Figure 4 - The MSR1 tail acts like a dimmer switch for the cancer-causing gene.
  • Figure 4 - The MSR1 tail acts like a dimmer switch for the cancer-causing gene.
  • The short tail is the bright-light setting on the switch and causes a lot of protein to be produced. Conversely, the long tail is the dim-light setting–meaning that not much protein is produced from the gene.

MSR1 Repeats in Breast Cancer and Prostate Cancer

Next, the researchers thought about what this might mean for cancer. Other scientists had already found that breast cancer and prostate cancer tumors had high levels of the protein produced by the cancer-causing gene [3]. Dr. Rose and her colleagues had seen that the short tail was the bright-light switch and produced high levels of the cancer-causing protein (take another look at Figure 4 to remind yourself of this, if you need to). So, they thought that if a person has the short-length tail in the gene, that person might be at risk of breast cancer and prostate cancer.

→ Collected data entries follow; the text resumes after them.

Lemma moves_trailer c t :
  state c = EndCr -> t <> [] -> 13 ∉ t -> 0 <= trailer_bytes c ->
  trailer_bytes c + (Z.of_nat (length t) + 1) < HYPER_TRAILER_LIMIT ->
  moves c (t ++ crlf) (set_trailer_bytes c (trailer_bytes c + (Z.of_nat (length t) + 1))).
Proof.
  intros Hst Hne H13 H0 Hlim. destruct t as [|b t]; [done|]. cbn [length app] in *.
  apply not_elem_of_cons in H13 as [Hb H13].
  eapply moves_cons.
  { unfold chunk_feed, chunk_byte. rewrite Hst. destruct (Z.eqb_spec b 13); [congruence|].
    by rewrite saturating_add_small by (unfold umax, HYPER_TRAILER_LIMIT in *; lia). }
  eapply moves_app; [apply moves_trailer_bytes; simpl; done || lia|].
  eapply moves_cons.
  { unfold chunk_feed, chunk_byte; simpl. rewrite saturating_add_small
      by (unfold umax, HYPER_TRAILER_LIMIT in *; lia).
    destruct (Z.leb_spec HYPER_TRAILER_LIMIT (trailer_bytes c + 1 + Z.of_nat (length t) + 1)); [lia|done]. }
  eapply (moves_app _ [10] _ []); [|apply moves_nil]. apply moves_one.
  unfold chunk_feed, chunk_byte, goto, set_trailer_bytes; simpl. rewrite Hst. do 2 f_equal. lia.
Qed.

Lemma moves_trailers ts : forall c,
  state c = EndCr -> Forall (fun t => t <> [] /\ 13 ∉ t) ts -> 0 <= trailer_bytes c ->
  trailer_bytes c + foldr Z.add 0 (map (fun t => Z.of_nat (length t) + 1) ts) < HYPER_TRAILER_LIMIT ->
  exists c', moves c (concat (map (fun t => t ++ crlf) ts)) c' /\ state c' = EndCr.
Proof.
  induction ts as [|t ts IH]; intros c Hst Hok H0 Hlim.
  { exists c. split; [apply moves_nil|done]. }
  apply Forall_cons in Hok as [[Hne H13] Hok]. cbn [map foldr concat] in *.
  assert (Ht : 0 <= foldr Z.add 0 (map (fun t : bytes => Z.of_nat (length t) + 1) ts)).
  { clear. induction ts as [|x ts IH]; simpl; lia. }
  destruct (IH (set_trailer_bytes c (trailer_bytes c + (Z.of_nat (length t) + 1))))
    as (c' & Hm & Hc'); [done|done|simpl; lia|simpl; lia|].
  exists c'. split; [|done]. eapply moves_app; [|exact Hm]. apply moves_trailer; done || lia.
Qed.

(** The whole body: the scanner completes on its last byte. *)
Lemma chunk_run_body b rest :
  body_ok b ->
  exists c', chunk_run new_chunked (encode_body b ++ rest) 0
             = (c', Z.of_nat (length (encode_body b)), ChunkComplete).
Proof.
  intros (Hch & Hls & Hz & Htr & Hext & Htl). unfold total_extensions, total_trailers in *.
  assert (0 <= extension_length (last_size b)) by (unfold extension_length; case_match; lia).
  pose proof (moves_chunks (chunks b) new_chunked eq_refl eq_refl Hch ltac:(simpl; lia)
                ltac:(simpl; lia)) as M1.
  simpl in M1. set (e := foldr Z.add 0 _) in *.
  assert (0 <= e).
  { subst e. clear. induction (chunks b) as [|x l IH]; simpl; [done|].
    assert (0 <= extension_length (fst x)) by (unfold extension_length; case_match; lia). lia. }
  pose proof (moves_size_line (Chunked SizeStart 0 e 0) (last_size b) eq_refl Hls
                ltac:(simpl; lia) ltac:(simpl; lia)) as M2.
  rewrite Hz in M2. simpl in M2.
  destruct (moves_trailers (trailers b) (Chunked EndCr 0 (e + extension_length (last_size b)) 0))
    as (c' & M3 & Hc'); [done|done|done|done|].
  assert (M4 : moves c' [13] (goto c' EndLf))
    by (apply moves_one; unfold chunk_feed, chunk_byte; by rewrite Hc').
  pose proof (moves_app _ _ _ _ _ (moves_app _ _ _ _ _ (moves_app _ _ _ _ _ M1 M2) M3) M4) as M.
  exists (goto c' EndLf). unfold encode_body. 
  replace (_ ++ rest) with
    ((((concat (map encode_chunk (chunks b)) ++ encode_size (last_size b)) ++
        concat (map (fun t => t ++ crlf) (trailers b))) ++ [13]) ++ 10 :: rest)
    by (unfold crlf; rewrite <- !app_assoc; done).
  rewrite M. simpl. f_equal. f_equal. unfold crlf. rewrite !length_app. simpl. lia.
Qed.

(** A chunked body is skipped exactly. For every well-formed body (any
    chunks with white space and extensions, a last chunk, trailers, within
    Hyper's limits) followed by anything, the scanner reports completion having
    consumed precisely the bytes of the body, so the next request head is
    found where it starts. *)
Theorem chunked_body_exact b rest :
  body_ok b ->
  exists c', chunk_observe new_chunked (encode_body b ++ rest)
             = (c', Z.of_nat (length (encode_body b)), ChunkComplete).
Proof.
  intros Hb. rewrite chunk_observe_run by apply new_chunked_wf. by apply chunk_run_body.
Qed.

Definition sample_body : chunked_body :=
  Body [(SizeLine (bs "0a") (bs " ") (Some (bs "x=1")), bs "0123456789");
        (SizeLine (bs "1") [] None, [13])]
    (SizeLine (bs "00") [] None) [bs "Trailer: v"].

Lemma chunked_body_exact_witness :
  exists c', chunk_observe new_chunked (encode_body sample_body ++ bs "GET / HTTP/1.1")
             = (c', 45, ChunkComplete).
Proof.
  destruct (chunked_body_exact sample_body (bs "GET / HTTP/1.1")) as [c' E].
  - apply (bool_decide_unpack _). by vm_compute.
  - exists c'. rewrite E. by vm_compute.
Defined.
(** The loop of [H1StreamScanner::observe]; [None]: the fuel ran out. *)
Fixpoint stream_loop (fuel : nat) (max : Z) (st : H1State) (s : H1FramingSignals) (l : bytes)
  : option (H1State * H1FramingSignals * bool) :=
  match l with
  | [] => Some (st, s, negb (is_disabled st))
  | b :: l' =>
    match fuel with
    | O => None
    | S fuel =>
      match st with
      | StHead h =>
        match head_observe h s b with
        | (h, s, HeadContinue) => stream_loop fuel max (StHead h) s l'
        | (_, s, HeadComplete o) =>
          let '(st, s, stop) := complete_head max s o in
          if stop then Some (st, s, true) else stream_loop fuel max st s l'
        | (_, s, HeadDisable) => stream_loop fuel max StDisabled s l'
        end
      | StFixedBody remaining =>
        let consumed := Z.min (Z.of_nat (length l)) (u64_to_usize remaining) in
        let remaining := remaining - consumed in
        stream_loop fuel max
          (if remaining =? 0 then StHead (new_head max) else StFixedBody remaining) s
          (drop (Z.to_nat consumed) l)
      | StChunked c =>
        let '(c, consumed, step) := chunk_observe c l in
        stream_loop fuel max
          (match step with
           | ChunkContinue => StChunked c
           | ChunkComplete => StHead (new_head max)
           | ChunkDisable => StDisabled
           end) s (drop (Z.to_nat consumed) l)
      | StDisabled => Some (StDisabled, s, false)
      end
    end
  end.
Lemma guard_step_drained g op : drained g -> drained (guard_step g op).
Proof.
  intros Hd. destruct (is_idle (parse_reject g)) eqn:Hi;
    [|by apply not_idle_drained, step_not_idle].
  apply is_idle_true in Hi. specialize (Hd Hi).
  destruct op as [n|b|bs| | | |];
    try (match goal with |- drained (guard_step g ?op) =>
           destruct (idle_step_frame g op Hi ltac:(done)) as (_ & _ & _ & Es) end;
         intros _; rewrite Es; by rewrite ?next_conflict_hint).
  cbn [guard_step]. rewrite poll_read_idle by done.
  destruct (inner_read (inner g) (read_request g n)) as [t [|[data|e]]]; [by intros _| |by intros _].
  destruct (wire_read _ data) as [w s]. destruct (answers g _); [|by intros _].
  apply not_idle_drained, finish_not_idle, begin_not_idle.
Qed.

Lemma guard_run_drained ops : forall g, drained g -> drained (foldl guard_step g ops).
Proof.
  induction ops as [|op ops IH]; intros g Hg; cbn [foldl]; [done|]. by apply IH, guard_step_drained.
Qed.

(** Hints behind a head or a response are not answered. *)
Lemma later_not_answered g w data :
  parse_reject_hint (signals g) = PARSE_HINT_NONE ->
  wrote_response_bytes g = true \/ 0 < produced (signals g) ->
  answers g (parse_reject_hint (snd (wire_read (w, signals g) data))) = false.
Proof.
  intros Hh Hlater. unfold answers. destruct Hlater as [->|Hp]; [by rewrite andb_false_r|].
  pose proof (wire_read_kept _ marked_closed w (signals g) data) as [_ [->|Hb]];
    [by split; [|left]|done|]. apply Z.eqb_neq in Hb. by rewrite Hb, andb_false_r.
Qed.
Lemma reg_reachable_inv st : reg_reachable st -> reg_inv st.
Proof.
  induction 1 as [|st st' _ IH Hs].
  - constructor; cbn; [|intros ? ? Hx; by apply not_elem_of_nil in Hx|done|lia].
    intros k. by rewrite lookup_empty.
  - destruct Hs; [by apply lease_inv|by eapply unlease_inv].
Qed.

(** The lane of a dial address, in every reachable state of the registry:
    it exists exactly while a lease on the address is held, and is the
    strictest of the newest generation among the publications since the entry
    was created, in whatever order they arrived; in particular no lease of a
    newer generation exists and none of that generation has a stricter lane. *)
Theorem dial_lane_strictest st key :
  reg_reachable st ->
  match reg st !! key with
  | None => leases_of key (leased st) = []
  | Some e =>
    leases e = Z.of_nat (length (leases_of key (leased st))) /\ 0 < leases e
    /\ strictest (history st key) (generation e) (lane e)
    /\ forall g l, (g, l) ∈ leases_of key (leased st) ->
       g <= generation e /\ (g = generation e -> lane_cap (lane e) <= lane_cap l)
  end.
Proof.
  intros Hr. pose proof (reg_reachable_inv _ Hr) as Hi. pose proof (reg_entry _ Hi key) as He.
  destruct (reg st !! key) as [e|]; [|done]. destruct He as (Hc & Hp & Hst).
  split_and!; try done. intros g l Hin%(reg_subset _ Hi).
  destruct Hst as (_ & Hg & Hl). split; [by eapply Hg|]. intros ->. specialize (Hl _ Hin).
  unfold lane_lt in Hl. lia.
Qed.

(** One acquisition against the contract. *)
Lemma shared_acquire_spec lower (LI := conn_identity lower) lim gs host port cap :
  refines lim gs -> 0 <= cap < 2 ^ 32 ->
  match try_acquire_shared lower lim host port cap with
  | (lim', Ok _) => active (host, port) gs < cap
      /\ limiter_current lim' (host, port) = active (host, port) gs + 1
  | (lim', Err x) => refines lim' gs /\ exceeded_cap x = cap /\ cap <= active (host, port) gs
  end.
Proof.
  intros Hr Hc. unfold try_acquire_shared.
  destruct (acquire_refines lim gs (host, port) (Some cap) Hr (conj Logic.I Hc)) as [Ha Hr'].
  change (admission_lanes lower) with LI.
  destruct (limiter_try_acquire lim (host, port) (Some cap)) as [lim' a]. cbn [fst snd] in *.
  unfold spec_acquire in *.
  destruct (Z.eqb_spec cap 0) as [->|]; [subst a; cbn in *; split_and!; [done|done|unfold active; lia]|].
  destruct (Z.ltb_spec (active (host, port) gs) cap); subst a; cbn [fst snd] in *; [|done].
  split; [done|]. rewrite (refines_current lim' _ (host, port) Hr' Logic.I).
  unfold active. rewrite filter_cons_True by done. cbn [length]. lia.
Qed.

(** A new reqwest socket to an address with live leases is counted on the
    policy lane of the strictest one: it is granted only below that cap, and
    the number of live sockets on the lane then stays within the cap of every
    live lease of the newest configuration generation; without a lease the
    dial is not counted. *)
Theorem reqwest_socket_within_cap lower st lim gs host port :
  let key := write_lane_key lower [] host port in
  let LI := conn_identity lower in
  reg_reachable st -> refines lim gs ->
  (forall g l, (g, l) ∈ history st key -> 0 <= lane_cap l < 2 ^ 32) ->
  match reg st !! key, reqwest_check lower (reg st) lim (Some host) (Some port) None with
  | None, (lim', r) => lim' = lim /\ r = Ok Unlimited
  | Some e, (lim', Ok r) =>
    r = Slot
    /\ limiter_current lim' (host, lane_port (lane e)) = active (host, lane_port (lane e)) gs + 1
    /\ forall l, (generation e, l) ∈ leases_of key (leased st) ->
       limiter_current lim' (host, lane_port (lane e)) <= lane_cap l
  | Some e, (lim', Err x) =>
    refines lim' gs /\ exceeded_cap x = lane_cap (lane e)
    /\ (lane_cap (lane e) <= active (host, lane_port (lane e)) gs)
  end.
Proof.
  intros key LI Hr Href Hcaps. subst LI. pose proof (reg_reachable_inv _ Hr) as Hi.
  pose proof (reg_entry _ Hi key) as He. unfold reqwest_check, lane_for. fold key.
  destruct (reg st !! key) as [e|]; [|done]. cbn. destruct He as (_ & _ & Hin & _ & Hst).
  pose proof (shared_acquire_spec lower lim gs host (lane_port (lane e)) (lane_cap (lane e))
                Href (Hcaps _ _ Hin)) as Ha.
  destruct (try_acquire_shared _ _ _ _ _) as [lim' [a|x]]; [|exact Ha].
  destruct Ha as [Hlt Hn]. split_and!; [done|exact Hn|]. intros l Hl%(reg_subset _ Hi).
  specialize (Hst _ Hl). unfold lane_lt in Hst. cbv zeta in *. rewrite Hn. lia.
Qed.

(** Two leases of one generation, caps 1 and 10, and the stricter one dropped:
    its lane still governs the address. *)
Definition strict_then_dropped : reg_state :=
  let key := bs "h|80" in
  unlease (lease (lease no_leases 1 key (Lane 10 80)) 1 key (Lane 1 80)) key [(key, (1, Lane 10 80))].

Lemma strict_then_dropped_reachable : reg_reachable strict_then_dropped.
Proof.
  eapply RegStep; [|by apply (StepUnlease _ (bs "h|80") (1, Lane 1 80) [] [(bs "h|80", (1, Lane 10 80))])].
  eapply RegStep; [|apply StepLease; cbn; lia].
  eapply RegStep; [|apply StepLease; cbn; lia]. apply RegStart.
Qed.

(** The strictest lane is the strictest since the entry was created, not the
    strictest with a live lease: it governs the address for as long as other
    leases overlap. *)
Theorem strict_lane_outlives_lease :
  reg_reachable strict_then_dropped
  /\ leased strict_then_dropped = [(bs "h|80", (1, Lane 10 80))]
  /\ lane_for (reg strict_then_dropped) (bs "h|80") = Some (Lane 1 80).
Proof. split; [exact strict_then_dropped_reachable|]. split; vm_compute; reflexivity. Qed.

Lemma dial_lane_strictest_witness :
  exists e, reg strict_then_dropped !! bs "h|80" = Some e
  /\ leases e = 1 /\ strictest (history strict_then_dropped (bs "h|80")) (generation e) (lane e).
Proof.
  pose proof (dial_lane_strictest strict_then_dropped (bs "h|80") strict_then_dropped_reachable) as H.
  destruct (reg strict_then_dropped !! bs "h|80") as [e|] eqn:E.
  - exists e. split; [done|]. destruct H as (H1 & _ & H2 & _). split; [exact H1|exact H2].
  - exfalso. vm_compute in H. discriminate H.
Defined.

Lemma reqwest_socket_within_cap_witness :
  let lower := fun c => [to_ascii_lowercase c] in
  match reg strict_then_dropped !! write_lane_key lower [] (bs "H") 80,
        reqwest_check lower (reg strict_then_dropped) limiter_new (Some (bs "H")) (Some 80) None with
  | None, (lim', r) => lim' = limiter_new /\ r = Ok Unlimited
  | Some e, (lim', Ok r) => r = Slot
      /\ limiter_current (LI := conn_identity lower) lim' (bs "H", lane_port (lane e)) = 1
  | Some e, (lim', Err x) => False
  end.
Proof.
  intros lower.
  pose proof (reqwest_socket_within_cap lower strict_then_dropped limiter_new [] (bs "H") 80
    strict_then_dropped_reachable (limiter_new_refines (LI := conn_identity lower))) as H.
  cbv zeta in H. change (write_lane_key lower [] (bs "H") 80) with (bs "h|80") in *.
  change (history strict_then_dropped (bs "h|80")) with [(1, Lane 1 80); (1, Lane 10 80)] in H.
  destruct (reg strict_then_dropped !! bs "h|80") as [e|] eqn:E; [|by vm_compute in E].
  vm_compute in E. injection E as <-.
  destruct (reqwest_check lower (reg strict_then_dropped) limiter_new _ _ None) as [lim' [r|x]] eqn:Er.
  - destruct H as (H1 & H2 & _); [|split; [exact H1|exact H2]].
    intros g l [[= -> ->]|[[= -> ->]|[]%not_elem_of_nil]%elem_of_cons]%elem_of_cons; cbn; lia.
  - vm_compute in Er. discriminate Er.
Defined.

First, they investigated breast cancer. They looked at a group of women from the UK who had breast cancer, and the same number of women who did not have breast cancer. They measured the length of the MSR1 tails that the women had on the cancer-causing gene on each of their chromosomes (remember–everyone has two of each chromosome). They found that the women with breast cancer were much more likely to have short tails of MSR1. In fact, they used maths to show that if a person has a short tail on both chromosomes, that person is five times more likely to get breast cancer at a young age. Even a short tail on just one of the chromosomes makes a person almost two times more likely to get breast cancer.

Next, they investigated prostate cancer. This time, they looked at a group of men from Australia with prostate cancer, and the same number of men without prostate cancer. Again, they found that the short-tail MSR1 put men at risk of prostate cancer. They calculated that a short tail on both chromosomes, made a man 1.5-times more likely to get prostate cancer.

What Next?

It is pretty cool to know how the DNA in our cells is controlled. It was very exciting for the scientists to discover that the MSR1 repeat acted like a dimmer switch. Understanding how genes are controlled is an important part of science nowadays. But can we use this to help people? Probably!

Your DNA is largely the same from the day you are born until the day you die. This means that a scientist could test people’s blood to find out how long their MSR1 tails are when they are young. The scientist would then know which people have the short tails on their chromosomes, which would tell the scientist which people are at higher risk of breast cancer or prostate cancer. This information will help doctors monitor these people more carefully–and hopefully detect any cancer very early. This means the people who are at risk have a much better chance of being cured of cancer.

However, we also need to think about the ethics of any new genetic test–take a look in Box 1 to see more about medical ethics and whether or not Dr. Rose would take the test herself!

Box 1. What has ethics got to do with genetics?

Medical ethics is a type of philosophy that looks at the morality of scientific experiments—simply, whether it is right or wrong to carry out the research. Medical ethics is particularly important in medical science, because we are often experimenting on human beings, or samples from humans (like DNA samples). Before a scientist runs a research project, he or she must get permission from a group of specialist people called the “Ethics Board,” who consider whether the study is ethically right.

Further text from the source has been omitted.